Lok Yan Lok.Yan@us.af.mil
This is a very simple stack based machine with a very simple instrion set. Therefore, this CB was designed to help test a CRSes ability to 1. monitor the heap (i.e. allocate and deallocate system calls), 2. support bit-wise operations for dependency analysis (i.e. the instruction set uses the lowest 3 bits of a 32-bit word), 3. and identify that the PUSH and DUP instructions can be used to push data onto the stack to cause it to overflow.

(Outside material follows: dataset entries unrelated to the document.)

(* ===== verification/Planner.v ===== *)
(** * The commit planner (sync/planner.rs)

    Splitting the changed files into packs of bounded plaintext size, and the
    tree entries and file operations of a checkpoint or incremental commit. *)
From Stdlib Require Import Ascii String.
#[local] Set Warnings "-clear-no-such-hyp".
From S2P Require Import Prelude SyncErrors Paths SyncDb Scanner.

Definition CONTENT_PACK_KIND : string := "content_pack".
Definition CHECKPOINT_PACK_KIND : string := "checkpoint_pack".
Definition DEFAULT_MAX_PACK_PLAINTEXT_BYTES : Z := 28 * 1024 * 1024.

Inductive CommitPlanKind := Checkpoint | Incremental | Merge.

Record PlannerConfig := { max_pack_plaintext_bytes : Z }.
Definition default_config : PlannerConfig :=
  {| max_pack_plaintext_bytes := DEFAULT_MAX_PACK_PLAINTEXT_BYTES |}.

Record PlannedTreeEntry := {
  pt_file_id : string;
  pt_path : string;
  pt_normalized_path : string;
  pt_plaintext_hash : string;
  pt_size_bytes : Z;
  pt_kind : string;
  pt_pack_ref : option string;
  pt_pack_entry_id : option string }.

(** [PlannedTreeEntry::cache_record] *)
Definition cache_record (e : PlannedTreeEntry) (commit_id : string)
    (content_object_id : option string) : SyncTreeEntryRecord :=
  {| t_commit_id := commit_id; t_file_id := pt_file_id e;
     t_normalized_path := pt_normalized_path e; t_plaintext_hash := Some (pt_plaintext_hash e);
     t_content_object_id := content_object_id; t_pack_entry_id := pt_pack_entry_id e;
     t_kind := pt_kind e |}.

Inductive PlanFileOp :=
| Upsert (file_id path normalized_path plaintext_hash : string) (size_bytes : Z)
    (pack_ref pack_entry_id : string)
| Delete (file_id path normalized_path : string).

Record PackEntryInput := { pe_entry_id : string; pe_plaintext : bytes }.

Record PackEntryPlan := {
  e_entry_id : string;
  e_file_id : string;
  e_normalized_path : string;
  e_plaintext_hash : string;
  e_size_bytes : Z;
  e_plaintext : bytes }.

Record PackShardPlan := {
  p_pack_ref : string;
  p_pack_kind : string;
  p_shard_index : nat;
  p_total_plaintext_bytes : Z;
  p_entries : list PackEntryPlan }.

(** [PackShardPlan::pack_entries] *)
Definition pack_entries (s : PackShardPlan) : list PackEntryInput :=
  (λ e, {| pe_entry_id := e_entry_id e; pe_plaintext := e_plaintext e |}) <$> p_entries s.

Record SyncPlan := {
  commit_kind : CommitPlanKind;
  tree_id : string;
  tree_entries : list PlannedTreeEntry;
  file_ops : list PlanFileOp;
  pack_shards : list PackShardPlan }.

Definition plan_is_empty (p : SyncPlan) : bool :=
  match file_ops p, pack_shards p with [], [] => true | _, _ => false end.

(** External rendering: [serde_json::to_vec] of the tree entries, and a size in
    megabytes with one decimal ([f64] formatting). *)
Class PlannerText := {
  tree_entries_json : list PlannedTreeEntry → SyncResult bytes;
  fmt_mb : Z → string }.

Section planner.
Context `{Blake3, PlannerText}.

Definition validate_config (config : PlannerConfig) : SyncResult unit :=
  reject_if (max_pack_plaintext_bytes config <=? 0)%Z
    (InvalidArgument "max_pack_plaintext_bytes must be positive").

(** The hasher is fed the parts in order, which hashes their concatenation. *)
Definition pack_entry_id (file_id plaintext_hash : string) : string :=
  "entry_" +:+ str_take 32 (blake3_hex (file_id +:+ String "000" "" +:+ plaintext_hash)).

Definition compute_tree_id (entries : list PlannedTreeEntry) : SyncResult string :=
  json ← tree_entries_json entries;
  Ok ("tree_" +:+ str_take 32 (blake3_hex json)).

Definition format_size_mb (b : Z) : string := fmt_mb (Z.max b 0).

Definition pack_shard (pack_kind : string) (shard_index : nat) (total_plaintext_bytes : Z)
    (entries : list PackEntryPlan) : PackShardPlan :=
  {| p_pack_ref := pack_kind +:+ "-" +:+ fmt_int (Z.of_nat shard_index);
     p_pack_kind := pack_kind; p_shard_index := shard_index;
     p_total_plaintext_bytes := total_plaintext_bytes; p_entries := entries |}.

Definition plan_entry (file : ScannedFile) : PackEntryPlan :=
  {| e_entry_id := pack_entry_id (s_file_id file) (s_plaintext_hash file);
     e_file_id := s_file_id file; e_normalized_path := s_normalized_path file;
     e_plaintext_hash := s_plaintext_hash file; e_size_bytes := s_size_bytes file;
     e_plaintext := s_plaintext file |}.

(** The loop of [assign_pack_entries]. *)
Record Packing := {
  k_shards : list PackShardPlan;
  k_entries : list PackEntryPlan;
  k_bytes : Z }.

Definition assign_step (pack_kind : string) (config : PlannerConfig) (st : Packing)
    (file : ScannedFile) : SyncResult Packing :=
  let max := max_pack_plaintext_bytes config in
  _ ← reject_if (max <? s_size_bytes file)%Z
        (QuotaExceeded ("file exceeds sync size limit: " +:+ s_path file +:+ " ("
           +:+ format_size_mb (s_size_bytes file) +:+ " MB, limit "
           +:+ format_size_mb max +:+ " MB)"));
  let st :=
    if negb (bool_decide (k_entries st = []))
       && (max <? i64_add (k_bytes st) (s_size_bytes file))%Z
    then {| k_shards := k_shards st ++
              [pack_shard pack_kind (length (k_shards st)) (k_bytes st) (k_entries st)];
            k_entries := []; k_bytes := 0 |}
    else st in
  Ok {| k_shards := k_shards st; k_entries := k_entries st ++ [plan_entry file];
        k_bytes := i64_add (k_bytes st) (s_size_bytes file) |}.

Definition assign_pack_entries (files : list ScannedFile) (pack_kind : string)
    (config : PlannerConfig) : SyncResult (list PackShardPlan) :=
  let files := sort_by (leb_on s_normalized_path) files in
  st ← try_fold (assign_step pack_kind config)
         {| k_shards := []; k_entries := []; k_bytes := 0 |} files;
  match k_entries st with
  | [] => Ok (k_shards st)
  | _ => Ok (k_shards st ++
               [pack_shard pack_kind (length (k_shards st)) (k_bytes st) (k_entries st)])
  end.

Definition plan_file_op_sort_key (op : PlanFileOp) : string * string :=
  match op with
  | Upsert _ _ n _ _ _ _ => ("0", n)
  | Delete _ _ n => ("1", n)
  end.
Definition file_op_leb (x y : PlanFileOp) : bool :=
  str_pair_leb (plan_file_op_sort_key x) (plan_file_op_sort_key y).

(** The map from normalised path to (pack reference, entry id). *)
Definition entry_refs (shards : list PackShardPlan) : gmap string (string * string) :=
  foldl (λ refs shard,
    foldl (λ refs e, <[e_normalized_path e := (p_pack_ref shard, e_entry_id e)]> refs)
      refs (p_entries shard)) ∅ shards.

Definition upsert_entry (refs : gmap string (string * string)) (file : ScannedFile)
  : SyncResult (PlannedTreeEntry * PlanFileOp) :=
  '(pack_ref, entry_id) ← ok_or (refs !! s_normalized_path file)
      (InvalidArgument ("missing pack assignment for " +:+ s_normalized_path file));
  Ok ({| pt_file_id := s_file_id file; pt_path := s_path file;
         pt_normalized_path := s_normalized_path file;
         pt_plaintext_hash := s_plaintext_hash file; pt_size_bytes := s_size_bytes file;
         pt_kind := FILE_KIND_MARKDOWN; pt_pack_ref := Some pack_ref;
         pt_pack_entry_id := Some entry_id |},
      Upsert (s_file_id file) (s_path file) (s_normalized_path file) (s_plaintext_hash file)
        (s_size_bytes file) pack_ref entry_id).

Definition delete_op (r : SyncFileRecord) : PlanFileOp :=
  Delete (f_file_id r) (f_path r) (f_normalized_path r).

Definition build_plan (kind : CommitPlanKind) (upserts : list ScannedFile)
    (deletions : list SyncFileRecord) (shards : list PackShardPlan) : SyncResult SyncPlan :=
  pairs ← try_map (upsert_entry (entry_refs shards)) upserts;
  let entries := sort_by (leb_on pt_normalized_path) pairs.*1 in
  let ops := sort_by file_op_leb (pairs.*2 ++ (delete_op <$> deletions)) in
  tree_id ← compute_tree_id entries;
  Ok {| commit_kind := kind; tree_id := tree_id; tree_entries := entries; file_ops := ops;
        pack_shards := shards |}.

Definition plan_checkpoint (scanned_files : list ScannedFile) (config : PlannerConfig)
  : SyncResult SyncPlan :=
  _ ← validate_config config;
  shards ← assign_pack_entries scanned_files CHECKPOINT_PACK_KIND config;
  build_plan Checkpoint scanned_files [] shards.

(** [BTreeMap] of the scanned files: a later file of the same path wins. *)
Definition scanned_by_path (files : list ScannedFile) : gmap string ScannedFile :=
  foldl (λ m f, <[s_normalized_path f := f]> m) ∅ files.
(* ===== verification/Watcher.v ===== *)
(** * The vault watcher (vault/watcher.rs, vault/mutation_sync.rs)

    The ledger of mutations the application expects to see again, the mapping of
    file-system notifications to change events with its cache of path kinds and
    its pending rename, and one turn of the watcher thread. Instants are in
    milliseconds; what [fs::metadata] answers is an argument of each step. *)
From Stdlib Require Import Ascii String.
#[local] Set Warnings "-clear-no-such-hyp".
From S2P Require Import Prelude Paths.

Definition PENDING_RENAME_TIMEOUT_MS : Z := 600.
Definition EXPECTED_MUTATION_TTL_MS : Z := 2000.

(** [now.duration_since(at)], [at.elapsed()]: zero when the clock went back. *)
Definition elapsed (now at_ms : Z) : Z := Z.max 0 (now - at_ms).

(** models.rs *)
Record FileChangeEvent := {
  c_kind : string;
  c_path : string;
  c_is_dir : bool;
  c_old_path : option string }.

(** ** The ledger of expected mutations *)

Inductive ExpectedMutationKind := KWrite | KDelete | KRename.

Record ExpectedMutationToken := { token_id : Z }.

Record ExpectedFsMutation := {
  m_id : Z;
  m_kind : ExpectedMutationKind;
  m_path : string;
  m_old_path : option string;
  m_is_dir : bool;
  m_created_at : Z }.

(** [next_id] is an [AtomicU64]. *)
Record ExpectedMutationLedger := { l_entries : list ExpectedFsMutation; l_next_id : Z }.
Definition empty_ledger : ExpectedMutationLedger := {| l_entries := []; l_next_id := 0 |}.

Definition record (now : Z) (l : ExpectedMutationLedger) (kind : ExpectedMutationKind)
    (path : string) (old_path : option string) (is_dir : bool)
  : ExpectedMutationLedger * ExpectedMutationToken :=
  let id := ((l_next_id l + 1) mod 2 ^ 64)%Z in
  ({| l_entries := l_entries l ++
        [{| m_id := id; m_kind := kind; m_path := path; m_old_path := old_path;
            m_is_dir := is_dir; m_created_at := now |}];
      l_next_id := id |},
   {| token_id := id |}).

000b : PUSH # : Pushes a new number onto the stack 001b : POP : Pops the top number from the stack 010b : PUSHPC : Pushes the program counter of the current instruction (i.e. PUSHPC) onto the stack 011b : JMPZ : Pops the top number off of the stack, if its 0 then pop the next value off of the stack and store that into the PC. If it is not-zero then just pop the next value off of the stack and do nothing with it. 100b : SWAP # : Swaps the nth number with the top one (which is 0) - meaning SWAP 0 does nothing 101b : DUP #: Duplicates nth number and pushes it to the top of the stack 110b : ADD : Pops the top two numbers off of the stack, adds them, and pushes the sum back onto the stack 111b : SUB : Pops the top two numbers off of the stack, subtracts them ( (top - 1) - top ), and pushes the difference back onto the stack
All instructions are 32-bits long with the first 3 bits (msbs) reserved for the instruction and the lower 29 bits for literals. POP, ADD, SUB, PUSHPC, JMPZ ignores the lower 29 bits, UNLESS the following special instructions are used:
0xFFFFFFFF : RET : End of instruction stream - The topmost value is the return value
PUSH 0 ; 0 - the SUM PUSH y ; SUM, y PUSHPC ; SUM, y, pc DUP 1 ; SUM, y, pc, y PUSH 1 ; SUM, y, pc, y, 1 SUB ; SUM, y, pc, y-1 SWAP 2 ; SUM, y-1, pc, y SWAP 3 ; y, y-1, pc, SUM PUSH x ; y, y-1, pc, SUM, x ADD ; y, y-1, pc, SUM+x SWAP 3 ; SUM+x, y-1, pc, y POP ; SUM+x, y-1, pc PUSHPC ; SUM+x, y-1, pc, HERE PUSH 7 ; SUM+x, y-1, pc, HERE, 7 ADD ; SUM+x, y-1, pc, HERE+7 DUP 2 ; SUM+x, y-1, pc, HERE+7, y-1 JMPZ ; PUSH 0 ; SUM+x, y-1, pc, 0 JMPZ ; POP ; SUM+x, y-1 POP ; SUM+x RET
If y-1 is not zero, then we will jump back up to where PUSHPC is and execute that whole stream again, except SUM will now be SUM+x and y is now y-1 If y-1 is zero, then we will jump to the instruction after the second JMPZ (which is the first POP)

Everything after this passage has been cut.